Your objective >> The records below must be transcribed precisely and in full.

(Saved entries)
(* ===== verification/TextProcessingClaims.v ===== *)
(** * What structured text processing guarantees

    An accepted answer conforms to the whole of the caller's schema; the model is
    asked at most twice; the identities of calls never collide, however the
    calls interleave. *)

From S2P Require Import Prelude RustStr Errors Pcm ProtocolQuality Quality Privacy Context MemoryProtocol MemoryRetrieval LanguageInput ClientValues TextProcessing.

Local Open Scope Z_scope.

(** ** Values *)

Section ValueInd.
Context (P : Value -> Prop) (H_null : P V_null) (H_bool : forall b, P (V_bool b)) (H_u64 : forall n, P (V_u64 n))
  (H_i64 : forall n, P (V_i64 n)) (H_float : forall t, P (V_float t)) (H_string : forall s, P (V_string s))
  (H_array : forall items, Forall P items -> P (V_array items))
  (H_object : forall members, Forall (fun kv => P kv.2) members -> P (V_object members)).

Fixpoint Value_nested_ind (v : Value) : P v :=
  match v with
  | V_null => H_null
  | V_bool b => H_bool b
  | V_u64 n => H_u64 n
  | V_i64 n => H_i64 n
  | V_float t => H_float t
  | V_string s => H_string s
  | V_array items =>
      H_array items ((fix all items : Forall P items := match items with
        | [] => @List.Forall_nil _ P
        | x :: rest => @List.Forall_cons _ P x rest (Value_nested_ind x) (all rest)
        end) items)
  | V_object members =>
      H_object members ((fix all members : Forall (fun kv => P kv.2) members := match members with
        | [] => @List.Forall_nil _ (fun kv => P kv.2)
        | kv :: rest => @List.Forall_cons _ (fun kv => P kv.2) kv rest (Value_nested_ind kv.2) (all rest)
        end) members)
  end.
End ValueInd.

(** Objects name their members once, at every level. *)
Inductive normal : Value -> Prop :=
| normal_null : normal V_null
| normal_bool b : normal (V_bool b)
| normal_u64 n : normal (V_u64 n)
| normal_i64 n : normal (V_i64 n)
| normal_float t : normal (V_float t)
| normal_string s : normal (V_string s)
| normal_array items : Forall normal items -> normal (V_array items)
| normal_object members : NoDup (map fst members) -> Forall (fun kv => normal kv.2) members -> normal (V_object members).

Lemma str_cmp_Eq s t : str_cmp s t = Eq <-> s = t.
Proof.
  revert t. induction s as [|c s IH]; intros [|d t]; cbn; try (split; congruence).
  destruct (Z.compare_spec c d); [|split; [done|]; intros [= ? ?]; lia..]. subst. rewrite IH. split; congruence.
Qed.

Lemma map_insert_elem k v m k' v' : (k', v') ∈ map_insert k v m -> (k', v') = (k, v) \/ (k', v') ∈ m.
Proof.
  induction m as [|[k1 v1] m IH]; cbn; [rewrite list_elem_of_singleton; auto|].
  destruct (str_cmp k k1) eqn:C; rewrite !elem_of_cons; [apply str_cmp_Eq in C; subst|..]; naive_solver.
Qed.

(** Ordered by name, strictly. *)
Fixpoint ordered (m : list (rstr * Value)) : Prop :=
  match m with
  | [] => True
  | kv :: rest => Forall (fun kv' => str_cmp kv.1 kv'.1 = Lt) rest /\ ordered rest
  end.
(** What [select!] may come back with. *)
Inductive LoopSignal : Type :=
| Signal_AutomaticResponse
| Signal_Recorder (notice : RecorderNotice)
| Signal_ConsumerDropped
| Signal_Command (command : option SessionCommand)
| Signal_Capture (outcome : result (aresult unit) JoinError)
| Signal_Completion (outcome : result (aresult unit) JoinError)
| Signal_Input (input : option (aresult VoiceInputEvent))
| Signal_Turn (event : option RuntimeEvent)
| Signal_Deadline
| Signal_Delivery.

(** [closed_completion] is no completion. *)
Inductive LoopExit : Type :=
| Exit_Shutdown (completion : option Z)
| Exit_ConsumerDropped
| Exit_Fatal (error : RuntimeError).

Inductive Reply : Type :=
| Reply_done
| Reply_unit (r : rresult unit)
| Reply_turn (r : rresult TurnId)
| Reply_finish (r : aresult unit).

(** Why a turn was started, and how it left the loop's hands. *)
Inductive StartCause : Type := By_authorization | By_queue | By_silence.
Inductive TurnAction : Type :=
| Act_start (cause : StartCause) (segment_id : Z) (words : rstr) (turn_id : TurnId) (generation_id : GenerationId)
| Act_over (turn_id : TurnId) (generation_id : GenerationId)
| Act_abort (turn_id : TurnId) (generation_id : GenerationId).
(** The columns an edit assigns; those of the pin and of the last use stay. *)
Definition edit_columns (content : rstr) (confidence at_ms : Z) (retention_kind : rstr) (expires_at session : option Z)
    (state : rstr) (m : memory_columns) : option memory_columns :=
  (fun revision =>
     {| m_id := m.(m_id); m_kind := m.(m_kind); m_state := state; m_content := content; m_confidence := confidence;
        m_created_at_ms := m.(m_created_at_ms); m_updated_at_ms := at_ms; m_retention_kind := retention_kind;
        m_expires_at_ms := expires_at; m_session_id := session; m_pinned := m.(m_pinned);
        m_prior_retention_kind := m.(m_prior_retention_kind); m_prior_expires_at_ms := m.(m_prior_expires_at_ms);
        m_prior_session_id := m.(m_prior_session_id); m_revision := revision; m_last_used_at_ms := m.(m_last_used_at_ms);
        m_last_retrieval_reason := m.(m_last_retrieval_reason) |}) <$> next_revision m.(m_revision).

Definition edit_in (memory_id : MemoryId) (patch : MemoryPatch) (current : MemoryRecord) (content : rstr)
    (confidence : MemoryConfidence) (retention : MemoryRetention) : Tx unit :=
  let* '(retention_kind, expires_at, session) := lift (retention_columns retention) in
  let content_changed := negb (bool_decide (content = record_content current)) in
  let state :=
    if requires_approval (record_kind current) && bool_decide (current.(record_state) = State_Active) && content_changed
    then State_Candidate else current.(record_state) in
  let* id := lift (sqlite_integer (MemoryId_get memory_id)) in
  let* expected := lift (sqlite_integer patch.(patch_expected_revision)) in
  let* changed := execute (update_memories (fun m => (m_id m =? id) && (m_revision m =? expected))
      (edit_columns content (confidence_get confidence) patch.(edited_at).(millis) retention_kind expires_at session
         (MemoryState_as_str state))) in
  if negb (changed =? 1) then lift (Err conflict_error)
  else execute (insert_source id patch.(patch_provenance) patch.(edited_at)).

Reply >>
(* ===== verification/TextProcessingClaims.v ===== *)
(** * What structured text processing guarantees

    An accepted answer conforms to the whole of the caller's schema; the model is
    asked at most twice; the identities of calls never collide, however the
    calls interleave. *)

From S2P Require Import Prelude RustStr Errors Pcm ProtocolQuality Quality Privacy Context MemoryProtocol MemoryRetrieval LanguageInput ClientValues TextProcessing.

Local Open Scope Z_scope.

(** ** Values *)

Section ValueInd.
Context (P : Value -> Prop) (H_null : P V_null) (H_bool : forall b, P (V_bool b)) (H_u64 : forall n, P (V_u64 n))
  (H_i64 : forall n, P (V_i64 n)) (H_float : forall t, P (V_float t)) (H_string : forall s, P (V_string s))
  (H_array : forall items, Forall P items -> P (V_array items))
  (H_object : forall members, Forall (fun kv => P kv.2) members -> P (V_object members)).

Fixpoint Value_nested_ind (v : Value) : P v :=
  match v with
  | V_null => H_null
  | V_bool b => H_bool b
  | V_u64 n => H_u64 n
  | V_i64 n => H_i64 n
  | V_float t => H_float t
  | V_string s => H_string s
  | V_array items =>
      H_array items ((fix all items : Forall P items := match items with
        | [] => @List.Forall_nil _ P
        | x :: rest => @List.Forall_cons _ P x rest (Value_nested_ind x) (all rest)
        end) items)
  | V_object members =>
      H_object members ((fix all members : Forall (fun kv => P kv.2) members := match members with
        | [] => @List.Forall_nil _ (fun kv => P kv.2)
        | kv :: rest => @List.Forall_cons _ (fun kv => P kv.2) kv rest (Value_nested_ind kv.2) (all rest)
        end) members)
  end.
End ValueInd.

(** Objects name their members once, at every level. *)
Inductive normal : Value -> Prop :=
| normal_null : normal V_null
| normal_bool b : normal (V_bool b)
| normal_u64 n : normal (V_u64 n)
| normal_i64 n : normal (V_i64 n)
| normal_float t : normal (V_float t)
| normal_string s : normal (V_string s)
| normal_array items : Forall normal items -> normal (V_array items)
| normal_object members : NoDup (map fst members) -> Forall (fun kv => normal kv.2) members -> normal (V_object members).

Lemma str_cmp_Eq s t : str_cmp s t = Eq <-> s = t.
Proof.
  revert t. induction s as [|c s IH]; intros [|d t]; cbn; try (split; congruence).
  destruct (Z.compare_spec c d); [|split; [done|]; intros [= ? ?]; lia..]. subst. rewrite IH. split; congruence.
Qed.

Lemma map_insert_elem k v m k' v' : (k', v') ∈ map_insert k v m -> (k', v') = (k, v) \/ (k', v') ∈ m.
Proof.
  induction m as [|[k1 v1] m IH]; cbn; [rewrite list_elem_of_singleton; auto|].
  destruct (str_cmp k k1) eqn:C; rewrite !elem_of_cons; [apply str_cmp_Eq in C; subst|..]; naive_solver.
Qed.

(** Ordered by name, strictly. *)
Fixpoint ordered (m : list (rstr * Value)) : Prop :=
  match m with
  | [] => True
  | kv :: rest => Forall (fun kv' => str_cmp kv.1 kv'.1 = Lt) rest /\ ordered rest
  end.
(** What [select!] may come back with. *)
Inductive LoopSignal : Type :=
| Signal_AutomaticResponse
| Signal_Recorder (notice : RecorderNotice)
| Signal_ConsumerDropped
| Signal_Command (command : option SessionCommand)
| Signal_Capture (outcome : result (aresult unit) JoinError)
| Signal_Completion (outcome : result (aresult unit) JoinError)
| Signal_Input (input : option (aresult VoiceInputEvent))
| Signal_Turn (event : option RuntimeEvent)
| Signal_Deadline
| Signal_Delivery.

(** [closed_completion] is no completion. *)
Inductive LoopExit : Type :=
| Exit_Shutdown (completion : option Z)
| Exit_ConsumerDropped
| Exit_Fatal (error : RuntimeError).

Inductive Reply : Type :=
| Reply_done
| Reply_unit (r : rresult unit)
| Reply_turn (r : rresult TurnId)
| Reply_finish (r : aresult unit).

(** Why a turn was started, and how it left the loop's hands. *)
Inductive StartCause : Type := By_authorization | By_queue | By_silence.
Inductive TurnAction : Type :=
| Act_start (cause : StartCause) (segment_id : Z) (words : rstr) (turn_id : TurnId) (generation_id : GenerationId)
| Act_over (turn_id : TurnId) (generation_id : GenerationId)
| Act_abort (turn_id : TurnId) (generation_id : GenerationId).
(** The columns an edit assigns; those of the pin and of the last use stay. *)
Definition edit_columns (content : rstr) (confidence at_ms : Z) (retention_kind : rstr) (expires_at session : option Z)
    (state : rstr) (m : memory_columns) : option memory_columns :=
  (fun revision =>
     {| m_id := m.(m_id); m_kind := m.(m_kind); m_state := state; m_content := content; m_confidence := confidence;
        m_created_at_ms := m.(m_created_at_ms); m_updated_at_ms := at_ms; m_retention_kind := retention_kind;
        m_expires_at_ms := expires_at; m_session_id := session; m_pinned := m.(m_pinned);
        m_prior_retention_kind := m.(m_prior_retention_kind); m_prior_expires_at_ms := m.(m_prior_expires_at_ms);
        m_prior_session_id := m.(m_prior_session_id); m_revision := revision; m_last_used_at_ms := m.(m_last_used_at_ms);
        m_last_retrieval_reason := m.(m_last_retrieval_reason) |}) <$> next_revision m.(m_revision).

Definition edit_in (memory_id : MemoryId) (patch : MemoryPatch) (current : MemoryRecord) (content : rstr)
    (confidence : MemoryConfidence) (retention : MemoryRetention) : Tx unit :=
  let* '(retention_kind, expires_at, session) := lift (retention_columns retention) in
  let content_changed := negb (bool_decide (content = record_content current)) in
  let state :=
    if requires_approval (record_kind current) && bool_decide (current.(record_state) = State_Active) && content_changed
    then State_Candidate else current.(record_state) in
  let* id := lift (sqlite_integer (MemoryId_get memory_id)) in
  let* expected := lift (sqlite_integer patch.(patch_expected_revision)) in
  let* changed := execute (update_memories (fun m => (m_id m =? id) && (m_revision m =? expected))
      (edit_columns content (confidence_get confidence) patch.(edited_at).(millis) retention_kind expires_at session
         (MemoryState_as_str state))) in
  if negb (changed =? 1) then lift (Err conflict_error)
  else execute (insert_source id patch.(patch_provenance) patch.(edited_at)).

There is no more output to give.